A la altura en que los riachos de la Ladera Grande confluían en un torrente, el agua había excavado una hondonada, y allí el suelo era escabroso, y tuvieron que avanzar a lo largo de la orilla más alta, en fila por el borde de un risco empinado. La necesidad de andar con cautela retardaba la marcha. Descendían penosamente rodeando las peñas, muchas de ellas visiblemente desplazadas por los temblores de tierra recientes. Además del ruido de sus propios pasos, sólo los gritos quejumbrosos e intermitentes del portador acompañaban el rugido monótono del torrente. Pronto un ruido de aguas turbulentas les anunció la presencia invisible de una cascada. Escudriñaron la obscuridad, y atisbaron una luz. Por lo que pudieron ver, brillaba al borde del risco. La procesión se detuvo, en un grupo apretado y temeroso.

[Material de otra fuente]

(** Removing a path that no entry carries removes nothing. *)
Lemma filter_absent_path (fs : list FileItem) p :
  p ∉ path <$> fs → filter (λ f, path f ≠ p) fs = fs.
Proof.
  induction fs as [|f fs IH]; [reflexivity|].
  rewrite fmap_cons, not_elem_of_cons. intros [Hne Hnot].
  rewrite filter_cons_True by congruence. by rewrite IH.
Qed.

(** With pairwise distinct paths, removing the path of an entry drops that
    entry from its category and touches no other count. *)
Lemma count_after_removal (fs : list FileItem) file c :
  NoDup (path <$> fs) → file ∈ fs →
  getCategoryCount (filter (λ f, path f ≠ path file) fs) c
    + (if decide (category file = c) then 1 else 0)
  = getCategoryCount fs c.
Proof.
  induction fs as [|f fs IH]; intros Hnd Hin.
  - by apply elem_of_nil in Hin.
  - rewrite fmap_cons in Hnd. apply NoDup_cons in Hnd as [Hfresh Hnd].
    apply elem_of_cons in Hin as [->|Hin].
    + rewrite filter_cons_False by (intros Hne; by apply Hne).
      rewrite filter_absent_path by exact Hfresh.
      rewrite getCategoryCount_cons. lia.
    + assert (path f ≠ path file) as Hne.
      { intros Heq. apply Hfresh. rewrite Heq. by apply list_elem_of_fmap_2. }
      rewrite filter_cons_True by exact Hne.
      rewrite !getCategoryCount_cons, <- (IH Hnd Hin). lia.
Qed.
(** * OpenMemory dashboard: session bootstrap and notification routing

    A shallow embedding of the client-side code that decides how a visitor is
    authenticated and how the outcome of a create-memory request is shown:

    - [ui/services/keycloak.ts]                          (module [KeycloakService])
    - [ui/app/auth/callback/page.tsx]                    (module [AuthCallbackPage])
    - [ui/app/login/page.tsx]                            (module [LoginPage])
    - [ui/app/settings/page.tsx]                         (module [SettingsPage])
    - the memories page                                  (modules [MemoriesPage],
                                                          [MemoriesView])
    - [ui/app/memories/components/CreateMemoryDialog.tsx] (module [CreateMemoryDialog])
    - the dialog version that also accepts objects       (module [CreateMemoryDialogChecked])
    - the silent-callback page                           (module [SilentCallbackPage])
    - the SSO handlers on a storage that refuses writes  (module [RealStorage])
    - [ui/services/uiConfig.ts], [ui/hooks/useUIConfig.ts] (module [UiConfig])

    JavaScript strings are sequences of UTF-16 code units, Web Storage areas
    are finite maps from strings to strings, and every handler is a program in
    a small state-and-exception monad over the browser [World].  What the
    handlers do to the outside (storage writes, navigation, timers, React
    state setters, toasts) is recorded in order in an event trace.

    The OpenID-Connect client, the backend and the [useMemoriesApi] hook are
    not part of these files: what they answer is an input of the handlers.
    Console output is left out, and the toast functions are taken not to
    throw.  The page modules run the handlers on storage areas that take
    every write, and [handleCreateMemory] with a refresh that resolves.
    [RealStorage] gives the SSO handlers on a storage that can refuse a
    write and that the OIDC client writes to as well, and
    [handleCreateMemoryAwaiting] gives the dialog's catch block with a
    refresh that can reject; lemmas [accepting_storage] and
    [handleCreateMemoryAwaiting_run] relate the two settings. *)

From Stdlib Require Import String Ascii ZArith NArith List Lia.
From stdpp Require Import base option list gmap.
Import ListNotations.
(** * Risk Discipline Engine of Guard-Ai: a shallow embedding

    Embeds [backend/risk_engine/models.py] ([RiskProfile] and its methods),
    the risk hooks of [backend/journal/views.py] ([perform_create],
    [perform_update], [full_reset]) and [backend/risk_engine/views.py]
    ([current], [reset_demo]); then [RiskProfileSerializer], the trade store
    as [full_reset] and [populate_demo] change it, and the read-only
    endpoints [stats], [analytics] and [insights] of [TradeViewSet].

    Modelling choices:
    - money ([DecimalField(decimal_places=2)]) is a [Z] number of cents;
    - an aware UTC [datetime] is a [Z] number of seconds since 1970-01-01,
      its [.date()] the proleptic Gregorian civil date of that second;
    - one call of [check_discipline] reads the clock once: the [now] of the
      method, and the [timezone.now()] of [lock_account] and
      [reset_daily_stats] inside it, are the same instant;
    - [self.save()] is persistence only and has no counterpart. *)

From Stdlib Require Import ZArith String Ascii Bool Lia List.
Open Scope string_scope.
Open Scope Z_scope.

(** ** Calendar *)

Record date := mkDate { year : Z; month : Z; day : Z }.

Definition date_eqb (a b : date) : bool :=
  (year a =? year b) && (month a =? month b) && (day a =? day b).
(** Modelled from the spec: [track_request_to_client] of ClientManager. *)
Definition track_request_to_client
    (client_id : string) (request_id : RequestId) (request : Request) (future : nat)
  : M unit :=
  fun w =>
    match clients w !! client_id with
    | None => (Raise (ValueError "client not registered"), w)
    | Some c =>
        (Ok tt,
         set_clients
           (<[client_id :=
                with_outbound (<[request_id := (request, future)]> (requests_to_client c)) c]>
              (clients w)) w)
    end.

(** Modelled from the spec: [untrack_request_to_client] of ClientManager. *)
Definition untrack_request_to_client (client_id : string) (request_id : RequestId)
  : M (option (Request * nat)) :=
  fun w =>
    match clients w !! client_id with
    | None => (Ok None, w)
    | Some c =>
        (Ok (requests_to_client c !! request_id),
         set_clients
           (<[client_id := with_outbound (delete request_id (requests_to_client c)) c]>
              (clients w)) w)
    end.

(** Modelled from the spec: [get_request_to_client] of ClientManager. *)
Definition get_request_to_client (client_id : string) (request_id : RequestId)
  : M (option (Request * nat)) :=
  fun w => (Ok (c ← clients w !! client_id; requests_to_client c !! request_id), w).

(** Modelled from the spec: [resolve_request_to_client] of ClientManager,
    remove the entry and resolve the completion handle exactly once; a
    second resolution is a silent no-op. *)
Definition resolve_request_to_client
    (client_id : string) (request_id : RequestId) (result_or_error : Result + Error)
  : M unit :=
  fun w =>
    match clients w !! client_id with
    | None => (Ok tt, w)
    | Some c =>
        match requests_to_client c !! request_id with
        | None => (Ok tt, w)
        | Some (_, future) =>
            (Ok tt,
             set_futures (resolve_in future result_or_error (futures w))
               (set_clients
                  (<[client_id := with_outbound (delete request_id (requests_to_client c)) c]>
                     (clients w)) w))
        end
    end.

Section Teardown.
(** The loop over the attributes: when it ends no directive is left
    on the node, which hangs where it did; when it returns a pointer
    the node has left its parent. *)
Lemma executeAttrs_inv (fuel i : nat) (m m' : Mem) (r : option Ptr) :
  List.Forall (fun a => plain a = true) (firstn i (Attr (node m))) ->
  executeAttrs fuel i m = (m', Ok r) ->
  match r with
  | None => List.Forall (fun a => plain a = true) (Attr (node m'))
            /\ place m' = place m
  | Some next => attached (place m) = true /\ attached (place m') = false
                 /\ (prevs (place m') ++ nexts (place m')
                     = prevs (place m) ++ next)%list
  end.
Proof.
  revert i m. induction fuel as [|fuel IH]; intros i m Hpre H; [discriminate|].
  destruct (Attr (node m) !! i) as [attr|] eqn:Hi.
  - destruct (HasPrefix (Key attr) v) eqn:Hv.
    + rewrite (executeAttrs_dispatch fuel i m attr Hi Hv) in H.
      destruct (executeAttr attr _) as [m1 [[next [|]]|err|]] eqn:E;
        try discriminate.
      * inversion H; subst; clear H.
        apply executeAttr_effect in E. exact E.
      * apply executeAttr_effect in E. destruct E as [Hp [extra Hx]].
        cbn [withAttr node place Attr] in Hp, Hx.
        apply IH in H.
        -- rewrite Hp in H. exact H.
        -- rewrite Hx. unfold deleteAttr. rewrite <- app_assoc.
           apply lookup_lt_Some in Hi.
           rewrite take_app_le by (rewrite length_take; lia).
           rewrite take_take. replace (i `min` i)%nat with i by lia. exact Hpre.
    + rewrite (executeAttrs_skip fuel i m attr Hi Hv) in H.
      apply IH in H; [exact H|].
      rewrite (take_S_r _ _ _ Hi). apply List.Forall_app. split; [exact Hpre|].
      constructor; [|constructor]. unfold plain. now rewrite Hv.
  - rewrite (executeAttrs_end fuel i m Hi) in H. inversion H; subst; clear H.
    split; [|reflexivity].
    apply lookup_ge_None in Hi. now rewrite take_ge in Hpre by exact Hi.
Qed.

Lemma forallb_Forall {A : Type} (f : A -> bool) (l : list A) :
  forallb f l = true <-> List.Forall (fun x => f x = true) l.
Proof.
  induction l as [|x l IH]; simpl.
  - split; [constructor | reflexivity].
  - rewrite andb_true_iff, IH. split.
    + intros [Hx Hl]. now constructor.
    + intros H. inversion H; subst. now split.
Qed.

Lemma spliceSub_effect (subNode : Node) (m m' : Mem) (next : Ptr) :
  spliceSub subNode m = (m', Ok next) ->
  attached (place m) = true /\ attached (place m') = false
  /\ prevs (place m') = (prevs (place m) ++ children subNode)%list
  /\ nexts (place m') = nexts (place m)
  /\ next = nexts (place m).
Proof.
  unfold spliceSub. unfold bind at 1.
  destruct (attached (place m)) eqn:Hat.
  - rewrite forEach_InsertBefore by exact Hat.
    unfold bind at 1, get. unfold bind at 1, RemoveChild. unfold bind at 1, get.
    simpl. unfold modify, ret, NextSibling. simpl.
    intros H. inversion H; subst; clear H. simpl. now repeat split.
  - rewrite forEach_InsertBefore_nil by exact Hat.
    destruct (children subNode); [|discriminate].
    unfold bind at 1, get. unfold bind at 1, RemoveChild. unfold bind at 1, get.
    rewrite Hat. unfold panic. discriminate.
Qed.

Lemma before_app (done child : list Node) :
  before (done ++ child) child = done.
Proof.
  unfold before. rewrite length_app.
  replace (length done + length child - length child)%nat with (length done) by lia.
  now rewrite take_app_length.
Qed.
Lemma quote_free_chars (t : string) (c : ascii) :
  quote_free t = true → c ∈ list_ascii_of_string t →
  bool_decide (c ∈ list_ascii_of_string (String dquote "")) = false.
Proof.
  intros Hfree Hin. apply bool_decide_eq_false. intros Hq.
  assert (c = dquote) as Hc
    by (cbn in Hq; by apply list_elem_of_singleton in Hq).
  subst c. clear Hq.
  induction t as [|c t IH]; [by apply elem_of_nil in Hin|].
  cbn [quote_free] in Hfree. apply andb_true_iff in Hfree as [Hc Hfree].
  apply negb_true_iff, bool_decide_eq_false in Hc.
  cbn in Hin. apply elem_of_cons in Hin as [<-|Hin]; [done|]. by apply IH.
Qed.

(** Stripping the quotes gives back a token without a quote, whether the
    piece carries the opening quote, the closing quote, both or none. *)
Lemma strip_chars_token (t : string) (opening closing : bool) :
  quote_free t = true →
  Py.strip_chars (String dquote "")
    ((if opening then String dquote "" else "")
       +:+ t +:+ (if closing then String dquote "" else "")) = t.
Proof.
  intros Hfree. unfold Py.strip_chars.
  set (p := λ c, bool_decide (c ∈ list_ascii_of_string (String dquote ""))).
  assert (∀ c, c ∈ list_ascii_of_string t → p c = false) as Hp
    by (intros c; by apply quote_free_chars).
  assert (p dquote = true) as Hq by done.
  assert (Py.lstrip p ((if opening then String dquote "" else "")
                         +:+ t +:+ (if closing then String dquote "" else ""))
          = Py.lstrip p (t +:+ (if closing then String dquote "" else "")))
    as ->.
  { destruct opening; [|done]. rewrite str_app_cons. cbn [Py.lstrip].
    by rewrite Hq. }
  destruct t as [|c t].
  - destruct closing; [|done].
    change (Py.rstrip p (Py.lstrip p (String dquote "")) = "").
    cbn [Py.lstrip]. by rewrite Hq.
  - rewrite str_app_cons. cbn [Py.lstrip]. rewrite (Hp c) by by left.
    rewrite <- str_app_cons. destruct closing.
    + rewrite rstrip_snoc_drop by done. by apply rstrip_keep.
    + rewrite str_app_nil_r. by apply rstrip_keep.
Qed.

Lemma fields_of_tail (t : string) (ts : list string) :
  Forall (λ t, quote_free t = true) (t :: ts) →
  Py.strip_chars (String dquote "")
    <$> Py.split_go delimiter 0 "" (quoted_tail t ts) = t :: ts.
Proof.
  revert t. induction ts as [|t' ts IH]; intros t Hfree;
    apply Forall_cons in Hfree as [Ht Hfree]; rewrite split_go_tail by done.
  - cbn [fmap list_fmap]. f_equal.
    apply (strip_chars_token t false true Ht).
  - rewrite fmap_cons, IH by done. f_equal.
    pose proof (strip_chars_token t false false Ht) as Hstrip.
    by rewrite str_app_nil_r in Hstrip.
Qed.

Lemma quoted_tail_unfold (t : string) (ts : list string) :
  quoted_tail t ts =
    t +:+ String dquote
            match ts with
            | [] => ""
            | t' :: ts' => String " " (String dquote (quoted_tail t' ts'))
            end.
Proof. by destruct ts. Qed.

Lemma quoted_tail_end (t : string) (ts : list string) :
  ∃ body, quoted_tail t ts = body +:+ String dquote "".
Proof.
  revert t. induction ts as [|t' ts IH]; intros t.
  - by exists t.
  - destruct (IH t') as [body Hbody]. cbn [quoted_tail]. rewrite Hbody.
    exists (t +:+ String dquote (String " " (String dquote body))).
    by rewrite str_app_assoc.
Qed.

Lemma rstrip_snoc_keep (p : ascii → bool) (s : string) (c : ascii) :
  p c = false → Py.rstrip p (s +:+ String c "") = s +:+ String c "".
Proof.
  intros Hc. induction s as [|c' s IH].
  - change (Py.rstrip p (String c "") = String c ""). cbn. by rewrite Hc.
  - rewrite str_app_cons. cbn [Py.rstrip]. rewrite IH.
    by destruct s.
Qed.

(** The round trip of the attribute format: a line written as one or more
    tokens, each in double quotes and separated by single spaces, is read
    back as exactly those tokens, provided no token holds a double quote
    and the first token is not a single space. *)
Theorem fields_of_attribute_line (t : string) (ts : list string) :
  Forall (λ t, quote_free t = true) (t :: ts) →
  t ≠ " " →
  fields_of (attribute_line (t :: ts)) = t :: ts.
Proof.
  intros Hfree Hfirst. unfold fields_of, attribute_line.
  rewrite join_quoted.
  assert (Py.strip (String dquote (quoted_tail t ts) +:+ String "010" "")
          = String dquote (quoted_tail t ts)) as ->.
  { unfold Py.strip. rewrite str_app_cons.
    change (Py.lstrip Py.isspace
              (String dquote (quoted_tail t ts +:+ String "010" "")))
      with (String dquote (quoted_tail t ts +:+ String "010" "")).
    rewrite <- str_app_cons, rstrip_snoc_drop by done.
    destruct (quoted_tail_end t ts) as [body ->].
    rewrite <- str_app_cons. by apply rstrip_snoc_keep. }
  unfold Py.split. cbn [Py.split_go].
  assert (Py.startswith delimiter (String dquote (quoted_tail t ts)) = false)
    as ->.
  { pose proof Hfree as [Ht _]%Forall_cons.
    rewrite quoted_tail_unfold. unfold delimiter. cbn [Py.startswith].
    rewrite bool_decide_eq_true_2 by done. cbn [andb].
    destruct t as [|c [|c' t']].
    - change ("" +:+ ?s) with s. cbn [Py.startswith].
      by rewrite bool_decide_eq_false_2.
    - rewrite str_app_cons. cbn [Py.startswith].
      rewrite bool_decide_eq_false_2; [done|]. by intros <-.
    - rewrite !str_app_cons. cbn [Py.startswith].
      cbn [quote_free] in Ht.
      apply andb_true_iff in Ht as [_ [Hc' _]%andb_true_iff].
      apply negb_true_iff, bool_decide_eq_false in Hc'.
      destruct (bool_decide (" "%char = c)); [|done]. cbn [andb].
      rewrite bool_decide_eq_false_2; [done|]. by intros <-. }
  rewrite split_go_tail by by apply Forall_cons in Hfree as [? _].
  apply Forall_cons in Hfree as [Ht Hfree].
  destruct ts as [|t' ts'].
  - cbn [fmap list_fmap]. f_equal.
    apply (strip_chars_token t true true Ht).
  - rewrite fmap_cons, fields_of_tail by done. f_equal.
    pose proof (strip_chars_token t true false Ht) as Hstrip.
    by rewrite str_app_nil_r in Hstrip.
Qed.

—¿Qué es eso? —preguntó Gren—. ¿Qué especie de criatura habita en este foso miserable?

Nadie le respondió.

Sodal Ye gruñó algo a la mujer que hablaba y ésta a su vez le gruñó a la muda. Al instante la muda empezó a desvanecerse en el lugar donde estaba, rígida, como atenta a algo.

Yattmur oprimió el brazo de Gren. Era la primera vez que él veía esta misteriosa desaparición. En las sombras que los envolvían parecía más portentosa que nunca. El cuerpo transparente de la mujer mostró el perfil de un barranco; los tatuajes quedaron un momento como flotando en la penumbra. Gren miró con atención. La mujer había desaparecido, era tan intangible como las resonancias de la catarata.

La escena estuvo como paralizada hasta que la mujer reapareció. Sin palabras, hizo algunos ademanes que la otra interpretó por medio de gruñidos para Sodal Ye. Luego el sodal fustigó con la cola las pantorrillas del portador para indicarle que reanudara la marcha, y dijo: —No hay peligro. Uno o dos de los pieles ásperas están allí, quizá vigilando un puente, pero se marcharán.

—¿Cómo lo sabes? —preguntó Gren.

—Será mejor que hagamos ruido —dijo Sodal Ye, ignorando la pregunta de Gren.

Inmediatamente soltó un ladrido profundo; Yattmur y Gren se estremecieron de terror y el niño se echó a llorar.

Mientras avanzaban, la luz parpadeó y pasó al otro lado de la cresta. Cuando llegaron a donde la habían visto antes, descubrieron que el risco descendía en un declive empinado. La luz de los relámpagos reveló a una media docena o más de las criaturas hocicudas; brincaban y escapaban a los saltos por la hondonada. Una de ellas llevaba un remedo de antorcha. De vez en cuando miraban atrás y ladraban invectivas.

—¿Cómo supiste que iban a escapar? —preguntó Gren.

—No hables tanto. Tenemos que ser cuidadosos.

Habían llegado a una especie de puente; una de las paredes de la garganta se había desplomado de plano, hasta apoyarse contra la pared opuesta. Por debajo de este arco corría el torrente tumultuoso, antes de precipitarse en la barranca. En aquel camino tan accidentado e incierto, la obscuridad parecía multiplicar los peligros, y el grupo avanzaba titubeando. No obstante, apenas pisaron el puente en ruinas, una multitud de seres minúsculos les saltaron a los pies entre chillidos crepitantes.

El aire se resquebrajó en negros copos voladores.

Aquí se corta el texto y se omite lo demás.